Close gathers stars in Dublin as celluloid dream to come true


IT IS nearly 30 years since she first starred in the theatre version on Broadway and a decade since she first suggested making it into a movie.

Now Hollywood star Glenn Close is set to finally achieve her ambition to turn one of George Moore’s best-known short stories into a film.

Shooting of Albert Nobbsbegins in Dublin on Monday. Producer and co-screenwriter Close will also star in the title role.

The original short story featured an English woman in Victorian Dublin who disguised herself as a male butler because of the lack of opportunity for women of her class at the time.

“It’s a very simple story that packs a huge emotional wallop,” said Close. Now aged 63, she noted she was an older but better actor than when she first played the role on Broadway in 1982, a few years before she became a major movie star in Fatal Attraction.

The new film will have an ensemble cast which also includes Jonathan Rhys Meyers, Brendan Gleeson, Pauline Collins, Maria Doyle Kennedy, rising star Aaron Johnson ( Nowhere Boyand Kick-Ass) and Mia Wasikowska who was Alice in Tim Burton’s Alice in Wonderland.

It will be directed by Rodrigo Garcia, the son of the novelist Gabriel Garcia Marquez, and co-written by Man Booker Prize winner and former Irish Timesliterary editor John Banville.

There may be big names, but it will have a tiny budget for a period drama of €6 million. It would be a “real trick”, she admitted, to make it a success.

The Irish Film Board (IFB) is expected to make a contribution of €750,000.

Yesterday, flanked by many of her cast and crew at a press conference in the Merrion Hotel, Close was ecstatic that something that had been a pipe dream was finally coming to fruition.

“Never in my wildest dreams did I think we would have this extraordinary group of talent both in front of and behind the camera,” she said.

Close stressed the film board’s role was critical in bringing the film to Ireland as they had also considered locations in Hungary, eastern Germany, Montreal and New York.

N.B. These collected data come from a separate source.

Lemma numeric_id_opd (v : record) n :
  0 <= n -> v !! "id" = Some (opd_id n) -> numeric_id "OPD" v = Some n.
Proof.
  intros Hn Hv. unfold numeric_id. rewrite Hv. unfold opd_id.
  destruct (opd_prefix (Py.format_0d 3 n)) as [Hp Hd].
  change (Some ("OPD" +:+ Py.format_0d 3 n) ≫= _)
    with (Py.int (if negb (String.eqb "OPD" "")
                       && Py.startswith ("OPD" +:+ Py.format_0d 3 n) "OPD"
                  then Py.drop_prefix 3 ("OPD" +:+ Py.format_0d 3 n)
                  else "OPD" +:+ Py.format_0d 3 n)).
  rewrite Hp, Hd. simpl. by apply int_format_0d.
Qed.

Lemma opd_id_inj a b : 0 <= a -> 0 <= b -> opd_id a = opd_id b -> a = b.
Proof.
  intros Ha Hb H. unfold opd_id in H. apply (inj (String.app "OPD")) in H.
  apply (f_equal Py.int) in H. rewrite !int_format_0d in H by done. congruence.
Qed.

(** ** The next id *)

Lemma generate_id_step_eq prefix m item :
  FileIOManager.generate_id_step prefix m item
  = match numeric_id prefix item with
    | Some k => Z.max m k
    | None => m
    end.
Proof.
  unfold FileIOManager.generate_id_step, numeric_id.
  destruct (item !! "id") as [id_str|]; reflexivity.
Qed.

Lemma foldl_step_spec prefix data a :
  let m := foldl (FileIOManager.generate_id_step prefix) a data in
  a <= m
  /\ (forall item k, item ∈ data -> numeric_id prefix item = Some k -> k <= m)
  /\ (m = a \/ exists item, item ∈ data /\ numeric_id prefix item = Some m).
Proof.
  revert a. induction data as [|item data IH]; intros a; simpl.
  - split_and!; [lia| |by left]. intros item k Hin. by apply elem_of_nil in Hin.
  - destruct (IH (FileIOManager.generate_id_step prefix a item)) as [H1 [H2 H3]].
    rewrite generate_id_step_eq in *.
    destruct (numeric_id prefix item) as [k0|] eqn:E.
    + split_and!.
      * lia.
      * intros item' k Hin Hk. apply elem_of_cons in Hin as [->|Hin].
        -- rewrite E in Hk. injection Hk as <-. lia.
        -- by apply (H2 item').
      * destruct H3 as [H3|[item' [Hin Hk]]].
        -- destruct (Z.max_spec a k0) as [[? Hmax]|[? Hmax]]; rewrite Hmax in *.
           ++ right. exists item. split; [left|congruence].
           ++ by left.
        -- right. exists item'. split; [by right|done].
    + split_and!.
      * lia.
      * intros item' k Hin Hk. apply elem_of_cons in Hin as [->|Hin].
        -- congruence.
        -- by apply (H2 item').
      * destruct H3 as [H3|[item' [Hin Hk]]]; [by left|].
        right. exists item'. split; [by right|done].
Qed.
(** ** The handlers *)


(** Unfolding one handler run down to the world it leaves. *)
Ltac run_handler :=
  unfold handle, run, dispatch, start_command, help_command, generate_command,
    status_command, clear_command, handle_message, handle_photo, admin_command,
    stats_command, AdminControls.handle_callback, AdminControls.show_admin_panel,
    AdminControls.show_detailed_stats, AdminControls.show_system_info,
    AdminControls.show_settings, check_rate,
    mbind, M_bind, mret, M_ret, get, ask, now, modify, tg, try_except, lift, raise;
  cbn [bot calls ticks fst snd length app].

(** The run of the clear command, in any state and environment. *)
Lemma clear_command_effect (b : Bot) (user : User) (env : Env) :
  let w := (run (dispatch (Clear user)) env b).2 in
  history (bot w) (id user) = []
  ∧ calls w = [reply_text (Text context_cleared) NoParseMode NoKeyboard]
  ∧ user_requests (bot w) = user_requests b
  ∧ stats (bot w) = stats b
  ∧ (∀ other, other ≠ id user → history (bot w) other = history b other).
Proof.
  run_handler.
  destruct (transport env 0%nat); cbn [bot calls snd];
    unfold history, set_user_contexts, clear_item, item; cbn [user_contexts user_requests stats];
    (split_and!; [by rewrite lookup_insert_eq|done|done|done|]);
    intros other Hother; by rewrite lookup_insert_ne.
Qed.

(** C7. Whatever the state, the clear command leaves the user's history
    empty. Nothing precedes the clearing: no rate-limit check is made
    (the request log is untouched, so a user over the limit is served
    too), and the history is already cleared when the confirmation is
    sent, whether or not that message goes through. Counters and the
    other users' histories are unchanged. *)
Theorem clear_then_history_empty (b : Bot) (user : User) (env : Env) :
  let w := (run (dispatch (Clear user)) env b).2 in
  history (bot w) (id user) = []
  ∧ calls w = [reply_text (Text context_cleared) NoParseMode NoKeyboard]
  ∧ user_requests (bot w) = user_requests b
  ∧ stats (bot w) = stats b
  ∧ (∀ other, other ≠ id user → history (bot w) other = history b other).
Proof. apply clear_command_effect. Qed.

(** C8, as the code has it. A callback from anyone but the configured
    admin, whatever its data, is first acknowledged; once the
    acknowledgement has gone through, the message that carries the
    panel is edited into the fixed denial text. No view is rendered,
    nothing else is called and the bot object is left as it was. The
    denial takes the place of the panel: when both calls go through,
    the message shows the denial text and no keyboard, whatever it
    showed before. When the acknowledgement raises, the handler stops
    there and no denial is sent. *)
Theorem callback_from_non_admin_denied (b : Bot) (user : User) (data : list N) (env : Env)
    (Hnot_admin : id user ≠ admin_id (config b)) :
  let result := run (dispatch (Callback user data)) env b in
  let w := result.2 in
  let denial := edit_message_text (Text AdminControls.access_denied) NoParseMode NoKeyboard in
  is_admin (id user) (admin_id (config b)) = false
  ∧ bot w = b
  ∧ calls w =
      match transport env 0%nat with
      | None => [answer; denial]
      | Some _ => [answer]
      end
  ∧ result.1 =
      match transport env 0%nat, transport env 1%nat with
      | Some e, _ => Raise e
      | None, Some e => Raise e
      | None, None => Ok tt
      end
  ∧ (transport env 0%nat = None → transport env 1%nat = None →
     ∀ p, AsSpecified.panel_shown (calls w) p = (Text AdminControls.access_denied, NoKeyboard)).
Proof.
  run_handler. unfold is_admin.
  rewrite bool_decide_eq_false_2 by done.
  rewrite (bool_decide_eq_true_2 _ Hnot_admin).
  destruct b as [cfg st ctx reqs s]. cbn.
  destruct (transport env 0%nat); cbn; [done|].
  destruct (transport env 1%nat); done.
Qed.

Lemma callback_from_non_admin_denied_witness :
  let b := Bot_init (Config_init 42) 0 in
  let user := {| id := 7; first_name := lit "Eve" |} in
  let result := run (dispatch (Callback user (lit "admin_stats"))) quiet_env b in
  let w := result.2 in
  let denial := edit_message_text (Text AdminControls.access_denied) NoParseMode NoKeyboard in
  is_admin 7 42 = false
  ∧ bot w = b
  ∧ calls w = [answer; denial]
  ∧ result.1 = Ok tt
  ∧ (transport quiet_env 0%nat = None → transport quiet_env 1%nat = None →
     ∀ p, AsSpecified.panel_shown (calls w) p = (Text AdminControls.access_denied, NoKeyboard)).
Proof.
  intros b user.
  apply (callback_from_non_admin_denied b user (lit "admin_stats") quiet_env).
  cbn. lia.
Defined.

Director Garcia said he was persuaded by the quality of the script to get involved. “It is the kind of script that is moving and funny with a story that is compelling.”

Filming will go on for 34 days in various locations throughout Dublin with a 10-day break for Christmas and is due to be wrapped up in February. No release date is scheduled yet.

Irish producer Alan Maloney said the film and television industry here was remarkably buoyant given the problems of the wider economy and he said the 4.4 per cent decrease in funding announced in the Budget was “like an increase” in the present circumstances.

Film board chairman James Morris said the lobbying the industry had done had paid dividends. “Holding on to what you have is a real result in the current circumstances,” he said.